*** Opening of DATA IN THIS EXERCISE ***

(** A filter that returns its input, on a row of two pixels, run by one
    thread. *)
Lemma scharr_amp_is_quadrature_witness :
  shape_of [[3; 4]%R] 1 2
  /\ scharr_amp (fun img _ _ => img) (fun i _ => i) (fun i _ => i) [[3; 4]%R] []
     = (Ok (quadrature [[3; 4]%R] [[3; 4]%R]), quadrature [[3; 4]%R] [[3; 4]%R]).
Proof.
  assert (Hs : shape_of [[3; 4]%R] 1 2) by (split; [reflexivity | repeat constructor]).
  split; [exact Hs|].
  exact (proj1 (scharr_amp_is_quadrature (fun img _ _ => img) (fun i _ => i) (fun i _ => i)
                  [[3; 4]%R] [] (fun _ _ => eq_refl) (fun _ _ => eq_refl) Hs Hs)).
Defined.

(** * The sums along the rows: properties *)

Section RowSumsFacts.

Open Scope R_scope.

(** X16.  [row_sums] is declared empty and never given a size, so for a
    rotated image with at least one row the loop stops in its first round,
    at [row_sums[0]]: at the first non-zero pixel of row 0 or, if the row
    has none, at the division that follows the row. *)
Theorem row_sums_is_never_sized (rot : list (list R)) s :
  (0 < px_rows rot)%nat ->
  inv_sqr_inciding_sign_row_sums rot s = (OutOfRange 0, mkRs [] 0).
Proof.
  intros Hrows. unfold inv_sqr_inciding_sign_row_sums.
  destruct rot as [|row0 rest]; [cbn in Hrows; lia|].
  erewrite exec_bind_ok by reflexivity.
  erewrite exec_bind_fault; [reflexivity|].
  unfold px_rows. cbn [length seq for_each].
  erewrite exec_bind_fault; [reflexivity|].
  erewrite exec_bind_ok by reflexivity.
  cbn [row_sums num_contrib].
  destruct (for_each_skip_or_stop (seq 0 (px_cols (row0 :: rest)))
              (fun j : nat =>
                 p ← px_get (row0 :: rest) 0 j;
                 if decide (p <> 0) then
                   rs_update 0 (fun s => s + p);;
                   modify (fun v => mkRs (row_sums v) (num_contrib v + 1)%Z)
                 else mret tt)
              (mkRs [] 0) 0%nat) as [Hskip|Hstop].
  { intros j Hj. apply elem_of_seq in Hj as [_ Hj]. cbn in Hj.
    destruct (lookup_lt_is_Some_2 row0 j Hj) as [p Hp].
    erewrite exec_bind_ok by (unfold px_get; erewrite exec_bind_ok by reflexivity;
                              unfold vec_get; rewrite Hp; reflexivity).
    destruct (decide (p <> 0)); [right|left]; reflexivity. }
  - erewrite exec_bind_ok by exact Hskip. reflexivity.
  - erewrite exec_bind_fault by exact Hstop. reflexivity.
Qed.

*** Close of DATA IN THIS EXERCISE ***

EXERCISE AIM = Whatever the entries say, repeat all of them exactly.

SOLUTION =
(** A filter that returns its input, on a row of two pixels, run by one
    thread. *)
Lemma scharr_amp_is_quadrature_witness :
  shape_of [[3; 4]%R] 1 2
  /\ scharr_amp (fun img _ _ => img) (fun i _ => i) (fun i _ => i) [[3; 4]%R] []
     = (Ok (quadrature [[3; 4]%R] [[3; 4]%R]), quadrature [[3; 4]%R] [[3; 4]%R]).
Proof.
  assert (Hs : shape_of [[3; 4]%R] 1 2) by (split; [reflexivity | repeat constructor]).
  split; [exact Hs|].
  exact (proj1 (scharr_amp_is_quadrature (fun img _ _ => img) (fun i _ => i) (fun i _ => i)
                  [[3; 4]%R] [] (fun _ _ => eq_refl) (fun _ _ => eq_refl) Hs Hs)).
Defined.

(** * The sums along the rows: properties *)

Section RowSumsFacts.

Open Scope R_scope.

(** X16.  [row_sums] is declared empty and never given a size, so for a
    rotated image with at least one row the loop stops in its first round,
    at [row_sums[0]]: at the first non-zero pixel of row 0 or, if the row
    has none, at the division that follows the row. *)
Theorem row_sums_is_never_sized (rot : list (list R)) s :
  (0 < px_rows rot)%nat ->
  inv_sqr_inciding_sign_row_sums rot s = (OutOfRange 0, mkRs [] 0).
Proof.
  intros Hrows. unfold inv_sqr_inciding_sign_row_sums.
  destruct rot as [|row0 rest]; [cbn in Hrows; lia|].
  erewrite exec_bind_ok by reflexivity.
  erewrite exec_bind_fault; [reflexivity|].
  unfold px_rows. cbn [length seq for_each].
  erewrite exec_bind_fault; [reflexivity|].
  erewrite exec_bind_ok by reflexivity.
  cbn [row_sums num_contrib].
  destruct (for_each_skip_or_stop (seq 0 (px_cols (row0 :: rest)))
              (fun j : nat =>
                 p ← px_get (row0 :: rest) 0 j;
                 if decide (p <> 0) then
                   rs_update 0 (fun s => s + p);;
                   modify (fun v => mkRs (row_sums v) (num_contrib v + 1)%Z)
                 else mret tt)
              (mkRs [] 0) 0%nat) as [Hskip|Hstop].
  { intros j Hj. apply elem_of_seq in Hj as [_ Hj]. cbn in Hj.
    destruct (lookup_lt_is_Some_2 row0 j Hj) as [p Hp].
    erewrite exec_bind_ok by (unfold px_get; erewrite exec_bind_ok by reflexivity;
                              unfold vec_get; rewrite Hp; reflexivity).
    destruct (decide (p <> 0)); [right|left]; reflexivity. }
  - erewrite exec_bind_ok by exact Hskip. reflexivity.
  - erewrite exec_bind_fault by exact Hstop. reflexivity.
Qed.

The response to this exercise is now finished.